> What you are asked to do
For each line of the listing below that contains the string "escapesViaGlobal", copy the line.

● ● ● ● ● ● ●

Definition set_global (g : GlobalVar) (v : Val) : M unit :=
  fun w => Ok (tt, match g with
                   | globalInterface =>
                       mkWorld (heap w) v (g_ptr w)
                               (trace w ++ [EvGlobalStore g v])
                               (rt_stats w) (rt_reads w)
                   | globalPtr =>
                       mkWorld (heap w) (g_interface w) v
                               (trace w ++ [EvGlobalStore g v])
                               (rt_stats w) (rt_reads w)
                   end).

(** ** Slices *)

Definition arr_get (x : Arr) (i : Z) : option Val :=
  if (0 <=? i) && (i <? a_len x)
  then Some (default (a_zero x) (a_cells x !! i))
  else None.

Definition arr_set (x : Arr) (i : Z) (v : Val) : option Arr :=
  if (0 <=? i) && (i <? a_len x)
  then Some (mkArr (a_len x) (a_zero x) (<[i := v]> (a_cells x)))
  else None.

Fixpoint arr_of_list_from (i : Z) (l : list Val) : gmap Z Val :=
  match l with
  | [] => ∅
  | v :: l' => <[i := v]> (arr_of_list_from (i + 1) l')
  end.

(** [make([]T, n)] *)
Definition make_slice (zero : Val) (n : Z) : M slice :=
  if n <? 0 then panic "makeslice: len out of range"
  else a <- alloc (OArr (mkArr n zero ∅)) ;; ret (mkSlice a 0 n n).

(** A composite literal [[]T{v0, v1, ...}] *)
Definition slice_lit (zero : Val) (l : list Val) : M slice :=
  let n := Z.of_nat (length l) in
  a <- alloc (OArr (mkArr n zero (arr_of_list_from 0 l))) ;;
  ret (mkSlice a 0 n n).

(** [s[lo:hi]]: the bounds are checked against the capacity. *)
Definition slice_expr (s : slice) (lo hi : Z) : M slice :=
  if (0 <=? lo) && (lo <=? hi) && (hi <=? s_cap s)
  then ret (mkSlice (s_arr s) (s_off s + lo) (hi - lo) (s_cap s - lo))
  else panic "slice bounds out of range".

(** [s[lo:]] *)
Definition slice_from (s : slice) (lo : Z) : M slice := slice_expr s lo (s_len s).

(** [s[i]] *)
Definition index_get (s : slice) (i : Z) : M Val :=
  if (0 <=? i) && (i <? s_len s)
  then x <- load_arr (s_arr s) ;;
       match arr_get x (s_off s + i) with
       | Some v => ret v
       | None => panic "index out of range"
       end
  else panic "index out of range".

(** [s[i] = v] *)
Definition index_set (s : slice) (i : Z) (v : Val) : M unit :=
  if (0 <=? i) && (i <? s_len s)
  then x <- load_arr (s_arr s) ;;
       match arr_set x (s_off s + i) v with
       | Some x' => store (s_arr s) (OArr x')
       | None => panic "index out of range"
       end
  else panic "index out of range".

(** The elements a slice shows, as [%v] walks them. *)
Fixpoint arr_window (x : Arr) (from : Z) (n : nat) : option (list Val) :=
  match n with
  | O => Some []
  | Datatypes.S n' =>
      match arr_get x from, arr_window x (from + 1) n' with
      | Some v, Some l => Some (v :: l)
      | _, _ => None
      end
  end.

Definition slice_elems (s : slice) : M (list Val) :=
  x <- load_arr (s_arr s) ;;
  match arr_window x (s_off s) (Z.to_nat (s_len s)) with
  | Some l => ret l
  | None => panic "index out of range"
  end.

(** ** fmt and runtime *)

Module fmt.

Definition Println (args : list PArg) : M unit := emit (EvPrintln args).

Definition Printf (format : string) (args : list PArg) : M unit :=
  emit (EvPrintf format args).

End fmt.

Module runtimeOps.

(** [runtime.GC()]: nothing the program can reach is reclaimed. *)
Definition GC : M unit := emit EvGC.

(** [runtime.ReadMemStats(&m)]: the next report of the runtime. *)
Definition ReadMemStats : M runtime.MemStats :=
  fun w => let m := rt_stats w (rt_reads w) in
           Ok (m, mkWorld (heap w) (g_interface w) (g_ptr w)
                          (trace w ++ [EvReadMemStats m])
                          (rt_stats w) (Datatypes.S (rt_reads w))).

End runtimeOps.

Definition as_int (v : Val) : M Z :=
  match v with VInt z => ret z | _ => panic "not an int" end.

(** A function literal; [captures] are the variables it closes over. *)
Definition func_lit {A} (captures : list addr) (body : M A) : M (M A) :=
  emit (EvClosure captures) ;; ret body.

(** How [%+v] shows a [*User]: the pointee, or nil. *)
Definition show_user_ptr (v : Val) : M PArg :=
  match v with
  | VPtr (Some a) => u <- load_user a ;; ret (PUserRef a u)
  | VPtr None => ret (PPtr None)
  | _ => panic "not a pointer"
  end.

Definition show_ptr (v : Val) : M PArg :=
  match v with
  | VPtr p => ret (PPtr p)
  | _ => panic "not a pointer"
  end.

(** ** Memory tracking *)

Definition TrackMemory (name : string) (fn : M unit) : M unit :=
  call "TrackMemory" (
    runtimeOps.GC ;;
    before <- runtimeOps.ReadMemStats ;;
    invoke fn ;;
    after <- runtimeOps.ReadMemStats ;;
    let m := mkStats before after in
    let allocDiff :=
      uint64_sub (runtime.TotalAlloc (After m)) (runtime.TotalAlloc (Before m)) in
    let heapAllocDiff :=
      uint64_sub (runtime.HeapAlloc (After m)) (runtime.HeapAlloc (Before m)) in
    let heapObjects :=
      uint64_sub (runtime.HeapObjects (After m)) (runtime.HeapObjects (Before m)) in
    fmt.Printf (nl +:+ "=== Memory Tracking: %s ===" +:+ nl) [PStr name] ;;
    fmt.Printf ("  Total allocated:     %d bytes" +:+ nl) [PUint allocDiff] ;;
    fmt.Printf ("  Heap allocated:      %d bytes" +:+ nl) [PUint heapAllocDiff] ;;
    fmt.Printf ("  Heap objects added:  %d" +:+ nl) [PUint heapObjects] ;;
    fmt.Printf ("  Mallocs:             %d" +:+ nl)
      [PUint (uint64_sub (runtime.Mallocs (After m)) (runtime.Mallocs (Before m)))]).

Definition stackOnlyAllocation : M unit :=
  call "stackOnlyAllocation" (
    let x := 42 in
    let y := int_add x 10 in
    let _ := y in
    ret tt).

Definition createLargeObject (id : Z) : M Val :=
  call "createLargeObject" (
    data <- make_slice (VByte 0) 1024 ;;
    a <- alloc (OLarge (mkLargeObject id data)) ;;
    ret (VPtr (Some a))).

Definition heapAllocationViaPointer (fuel : nat) : M unit :=
  call "heapAllocationViaPointer" (
    objects <- make_slice (VPtr None) 10 ;;
    for_loop fuel (fun i => i <? 10)
      (fun i _ => o <- createLargeObject i ;; index_set objects i o) 0 tt ;;
    let _ := objects in
    ret tt).

(** The function-local [type SmallStruct struct { A int; B int }]. *)
Module SmallStruct.

Record t := mk { A : Z; B : Z }.

End SmallStruct.

Definition stackStructAllocation (fuel : nat) : M unit :=
  call "stackStructAllocation" (
    sum <- for_loop fuel (fun i => i <? 100)
      (fun i sum =>
         let s := SmallStruct.mk i (int_mul i 2) in
         ret (int_add sum (int_add (SmallStruct.A s) (SmallStruct.B s))))
      0 0 ;;
    let _ := sum in
    ret tt).

Definition largeAllocation : M unit :=
  call "largeAllocation" (
    _ <- make_slice (VByte 0) (1024 * 1024) ;;
    ret tt).

Definition banner : string :=
  "============================================================".

Definition DemonstrateMemoryTracking (fuel : nat) : M unit :=
  call "DemonstrateMemoryTracking" (
    fmt.Println [PStr (nl +:+ banner)] ;;
    fmt.Println [PStr "MEMORY ALLOCATION TRACKING"] ;;
    fmt.Println [PStr banner] ;;
    f1 <- func_lit [] stackOnlyAllocation ;;
    TrackMemory "Stack Only (should be minimal)" f1 ;;
    f2 <- func_lit [] (stackStructAllocation fuel) ;;
    TrackMemory "Small Structs on Stack" f2 ;;
    f3 <- func_lit [] (heapAllocationViaPointer fuel) ;;
    TrackMemory "Heap Allocation (createLargeObject x10)" f3 ;;
    f4 <- func_lit [] largeAllocation ;;
    TrackMemory "Large Allocation (1MB slice)" f4 ;;
    fmt.Println [PStr (nl +:+ banner)]).

(** ** escape_analysis.go *)

Definition noEscape : M unit :=
  call "noEscape" (
    let x := 42 in
    let _ := x in
    ret tt).

Definition escapesViaReturn : M Val :=
  call "escapesViaReturn" (
    x <- alloc (OVar (VInt 42)) ;;
    ret (VPtr (Some x))).

Definition escapesViaInterface : M unit :=
  call "escapesViaInterface" (
    let x := 42 in
    boxed <- alloc (OVar (VInt x)) ;;
    set_global globalInterface (VIface (Some ("int", boxed)))).

Definition escapesViaSizeTooLarge : M unit :=
  call "escapesViaSizeTooLarge" (
    largeArray <- make_slice (VInt 0) 1000000 ;;
    let _ := largeArray in
    ret tt).

Definition noEscapeLocalPointer : M unit :=
  call "noEscapeLocalPointer" (
    x <- alloc (OVar (VInt 42)) ;;
    let ptr := VPtr (Some x) in
    a <- deref ptr ;;
    _ <- load_var a ;;
    ret tt).

Definition escapesViaGlobal : M unit :=
  call "escapesViaGlobal" (
    x <- alloc (OVar (VInt 42)) ;;
    set_global globalPtr (VPtr (Some x))).

Definition escapesViaClosure : M (M Z) :=
  call "escapesViaClosure" (
    x <- alloc (OVar (VInt 42)) ;;
    func_lit [x] (v <- load_var x ;; as_int v)).

Definition DemonstrateEscapeAnalysis : M unit :=
  call "DemonstrateEscapeAnalysis" (
    noEscape ;;
    ptr <- escapesViaReturn ;;
    a <- deref ptr ;;
    _ <- load_var a ;;
    escapesViaInterface ;;
    escapesViaSizeTooLarge ;;
    noEscapeLocalPointer ;;
    escapesViaGlobal ;;
    fn <- escapesViaClosure ;;
    _ <- invoke fn ;;
    ret tt).

(** ** The main program *)

Definition stackExample : M unit :=
  call "stackExample" (
    let x := 42 in
    fmt.Printf ("  Stack variable x = %d (allocated on stack)" +:+ nl) [PInt x]).

Definition createUser : M Val :=
  call "createUser" (
    u <- alloc (OUser (mkUser "Alice" 30)) ;;
    ret (VPtr (Some u))).

Definition heapExample : M unit :=
  call "heapExample" (
    user <- createUser ;;
    shown <- show_user_ptr user ;;
    fmt.Printf
      ("  Heap variable user = %+v (allocated on heap, GC will clean up)" +:+ nl)
      [shown]).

● ● ● ● ● ● ●

> Solution below
Definition escapesViaGlobal : M unit :=
  call "escapesViaGlobal" (
    escapesViaGlobal ;;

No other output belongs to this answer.